Why did we leave our ship? A tale of ship’s fate
In a ship that was never meant to sail, the remains of two people who drowned while on a cruise ship are now on display in the National Museum of Natural History.
Theodore and Martha Pascarella were the first passengers on the HMS Oceanic, which made her maiden voyage to England from Southampton in 1782.
They had just arrived in the U.K. and were on a voyage to Cape Town, South Africa.
When the ship arrived in England, a number of sailors were detained on suspicion of theft.
After a night at the harbor, the couple was finally allowed to board.
When they got on the ship, the sailors put them in the “savage cab” which made it extremely cold and wet.
In the cabin, Martha Piscarella noticed that the floor was wet and it was obvious the crew was not well-fed.
The Pascareles were found dead at their berth on October 25, 1782, and they were declared dead by coronavirus.
The couple’s remains were buried in the harbor.
When a new ship was built in Southampton in 1816, the Pascares’ remains were not moved, as the crew of the ship had already been moved to a new vessel.

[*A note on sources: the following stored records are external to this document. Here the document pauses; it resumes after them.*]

(** *** When [enqueue] raises *)

(** [enqueue(u)] parses [u]: [urldefrag] when [u] has a [#], and
    [is_http_url] and [same_site] (which also parses the start URL) on the
    defragmented URL when that is not empty.  [urlsplit] raises
    [ValueError] on the URLs it rejects; the exception leaves [enqueue]
    before [seen.add], so the frontier is unchanged.  A URL of the seen-set
    passed [allowed] before, so whether [enqueue(u)] raises does not depend
    on the frontier.  ([rp.can_fetch] is taken not to raise.) *)
Definition enqueue_raises
    (rejects : string -> bool) (urlparse : string -> ParseResult)
    (urldefrag : string -> string * string) (start_url u : string) : bool :=
  (existsb (RefUrl.is_char "#") (PyStr.chars u) && rejects u)
  || (let u := fst (urldefrag u) in
      PyText.nonempty u
      && (rejects u || (is_http_url urlparse u && rejects start_url))).

(** What [urlsplit] rejects among ASCII URLs ("Invalid IPv6 URL"): a
    network location with one square bracket and not the other. *)
Definition urlsplit_rejects (u : string) : bool :=
  let (_, r1) := RefUrl.split_scheme (PyStr.chars u) in
  let (loc, _) := RefUrl.split_netloc r1 in
  xorb (existsb (RefUrl.is_char "[") loc) (existsb (RefUrl.is_char "]") loc).

Section Seeding.

(** [ET.fromstring] ([None]: it raises), the outcome of the static [fetch]
    of a URL ([None]: it raises), the frontier's [enqueue] and the URLs on
    which the call of [enqueue] raises. *)
Variable fromstring : string -> option xml.
Variable fetch_body : string -> option string.
Variable enqueue : Frontier -> string -> Frontier.
Variable enqueue_raises : string -> bool.

Definition parse_sitemap_urls (sitemap_xml : string) : list string :=
  match fromstring sitemap_xml with
  | None => []
  | Some root =>
      if PyText.endswith (ET.tag_of root) "sitemapindex"
      then ET.loc_texts "sitemap" root
      else if PyText.endswith (ET.tag_of root) "urlset"
           then ET.loc_texts "url" root
           else []
  end.

Definition enqueue_all (urls : list string) (st : SeedState) : SeedState :=
  {| frontier := fold_left enqueue urls (frontier st); fetched := fetched st |}.

Definition log_fetch (u : string) (st : SeedState) : SeedState :=
  {| frontier := frontier st; fetched := fetched st ++ [u] |}.

(** [for nu in urls: enqueue(nu)], up to the first call that raises; the
    flag tells whether the loop ran to its end. *)
Fixpoint enqueue_each (urls : list string) (fr : Frontier) : Frontier * bool :=
  match urls with
  | [] => (fr, true)
  | u :: rest =>
      if enqueue_raises u then (fr, false) else enqueue_each rest (enqueue fr u)
  end.

(** The loop [for u in urls] of the seeding; the flag tells whether it ran
    to its end ([false]: a nested fetch or a call of [enqueue] raised, and
    the [except: continue] goes on with the next candidate sitemap). *)
Fixpoint seed_entries (urls : list string) (st : SeedState) : SeedState * bool :=
  match urls with
  | [] => (st, true)
  | u :: rest =>
      if PyText.endswith u ".xml" then        (* Nested sitemap *)
        match fetch_body u with
        | None => (log_fetch u st, false)
        | Some nxml =>
            let r := enqueue_each (parse_sitemap_urls nxml) (frontier st) in
            let st' := {| frontier := fst r; fetched := fetched st ++ [u] |} in
            if snd r then seed_entries rest st' else (st', false)
        end
      else if enqueue_raises u then (st, false)
           else seed_entries rest (enqueue_all [u] st)
  end.

(** One turn of [for sm in discover_sitemaps(...)], with its
    [except: continue]. *)
Definition seed_sitemap (st : SeedState) (sm : string) : SeedState :=
  match fetch_body sm with
  | None => log_fetch sm st
  | Some xml => fst (seed_entries (parse_sitemap_urls xml) (log_fetch sm st))
  end.

Definition seed_sitemaps (sitemaps : list string) : SeedState :=
  fold_left seed_sitemap sitemaps {| frontier := empty_frontier; fetched := [] |}.

(** [if not queue: enqueue(start_url)] raises: the exception leaves
    [crawl_and_export] before its loop. *)
Definition seed_raises (sitemaps : list string) (start_url : string) : bool :=
  match queue (frontier (seed_sitemaps sitemaps)) with
  | [] => enqueue_raises start_url
  | _ => false
  end.

(** Seeding: every candidate sitemap, then the start URL when the queue is
    still empty.  This is the state the loop starts from, when
    [seed_raises] is [false]. *)
Definition seed (sitemaps : list string) (start_url : string) : SeedState :=
  let st := seed_sitemaps sitemaps in
  match queue (frontier st) with
  | [] => enqueue_all [start_url] st
  | _ => st
  end.

(** How the loop treats one entry on which nothing raises: by the suffix of
    its URL. *)
Definition seed_entry (st : SeedState) (u : string) : SeedState :=
  if PyText.endswith u ".xml"
  then match fetch_body u with
       | Some nxml => enqueue_all (parse_sitemap_urls nxml) (log_fetch u st)
       | None => log_fetch u st
       end
  else enqueue_all [u] st.

Definition enqueue_ok (u : string) : bool := negb (enqueue_raises u).

(** Nothing raises on the entry [u]. *)
Definition entry_ok (u : string) : bool :=
  if PyText.endswith u ".xml"
  then match fetch_body u with
       | Some nxml => forallb enqueue_ok (parse_sitemap_urls nxml)
       | None => false
       end
  else enqueue_ok u.

(** What the entry on which something raises leaves behind. *)
Definition seed_entry_raising (st : SeedState) (u : string) : SeedState :=
  if PyText.endswith u ".xml"
  then match fetch_body u with
       | Some nxml =>
           {| frontier := fst (enqueue_each (parse_sitemap_urls nxml) (frontier st));
              fetched := fetched st ++ [u] |}
       | None => log_fetch u st
       end
  else st.

Lemma enqueue_each_ok urls fr :
  forallb enqueue_ok urls = true -> enqueue_each urls fr = (fold_left enqueue urls fr, true).
Proof.
  revert fr. induction urls as [|u rest IH]; intros fr H; [reflexivity|].
  cbn [forallb] in H. apply andb_true_iff in H as [Hu Hrest].
  cbn [enqueue_each fold_left]. unfold enqueue_ok in Hu.
  destruct (enqueue_raises u); [discriminate|]. now apply IH.
Qed.

Lemma enqueue_each_raises pre u post fr :
  forallb enqueue_ok pre = true -> enqueue_raises u = true ->
  enqueue_each (pre ++ u :: post) fr = (fold_left enqueue pre fr, false).
Proof.
  revert fr. induction pre as [|v pre IH]; intros fr H Hu.
  - cbn [app enqueue_each fold_left]. now rewrite Hu.
  - cbn [forallb] in H. apply andb_true_iff in H as [Hv Hpre].
    cbn [app enqueue_each fold_left]. unfold enqueue_ok in Hv.
    destruct (enqueue_raises v); [discriminate|]. now apply IH.
Qed.

Lemma enqueue_each_flag urls fr :
  snd (enqueue_each urls fr) = forallb enqueue_ok urls.
Proof.
  revert fr. induction urls as [|u rest IH]; intros fr; [reflexivity|].
  cbn [enqueue_each forallb]. unfold enqueue_ok at 1.
  destruct (enqueue_raises u); [reflexivity|]. apply IH.
Qed.

Lemma seed_entry_step u st rest :
  entry_ok u = true ->
  seed_entries (u :: rest) st = seed_entries rest (seed_entry st u).
Proof.
  unfold entry_ok, seed_entry. cbn [seed_entries]. intros H.
  destruct (PyText.endswith u ".xml").
  - destruct (fetch_body u) as [nxml|]; [|discriminate].
    rewrite (enqueue_each_ok _ _ H). reflexivity.
  - unfold enqueue_ok in H. now destruct (enqueue_raises u).
Qed.

Lemma seed_entry_stop u st rest :
  entry_ok u = false ->
  seed_entries (u :: rest) st = (seed_entry_raising st u, false).
Proof.
  unfold entry_ok, seed_entry_raising. cbn [seed_entries]. intros H.
  destruct (PyText.endswith u ".xml").
  - destruct (fetch_body u) as [nxml|]; [|reflexivity].
    rewrite enqueue_each_flag, H. reflexivity.
  - unfold enqueue_ok in H. now destruct (enqueue_raises u).
Qed.

Lemma seed_entries_ok urls st :
  forallb entry_ok urls = true ->
  seed_entries urls st = (fold_left seed_entry urls st, true).
Proof.
  revert st. induction urls as [|u rest IH]; intros st H; [reflexivity|].
  cbn [forallb] in H. apply andb_true_iff in H as [Hu Hrest].
  rewrite (seed_entry_step u st rest Hu). cbn [fold_left]. now apply IH.
Qed.

Lemma seed_entries_abort pre u post st :
  forallb entry_ok pre = true -> entry_ok u = false ->
  seed_entries (pre ++ u :: post) st
  = (seed_entry_raising (fold_left seed_entry pre st) u, false).
Proof.
  revert st. induction pre as [|v pre IH]; intros st H Hu.
  - cbn [app fold_left]. now apply seed_entry_stop.
  - cbn [forallb] in H. apply andb_true_iff in H as [Hv Hpre].
    cbn [app]. rewrite (seed_entry_step v st _ Hv). cbn [fold_left]. now apply IH.
Qed.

The new ship, named HMS Oceanus, carried the Piscareles’ remains.
The museum was able to purchase the remains from the local council, and then donated them to the National Maritime Museum in Edinburgh, Scotland.
The family had a private viewing of the remains on Saturday, where they said they were overwhelmed by the generosity of the people who donated the remains.
“They are incredibly important and I think we can all learn from them,” Martha Pescarella told the BBC.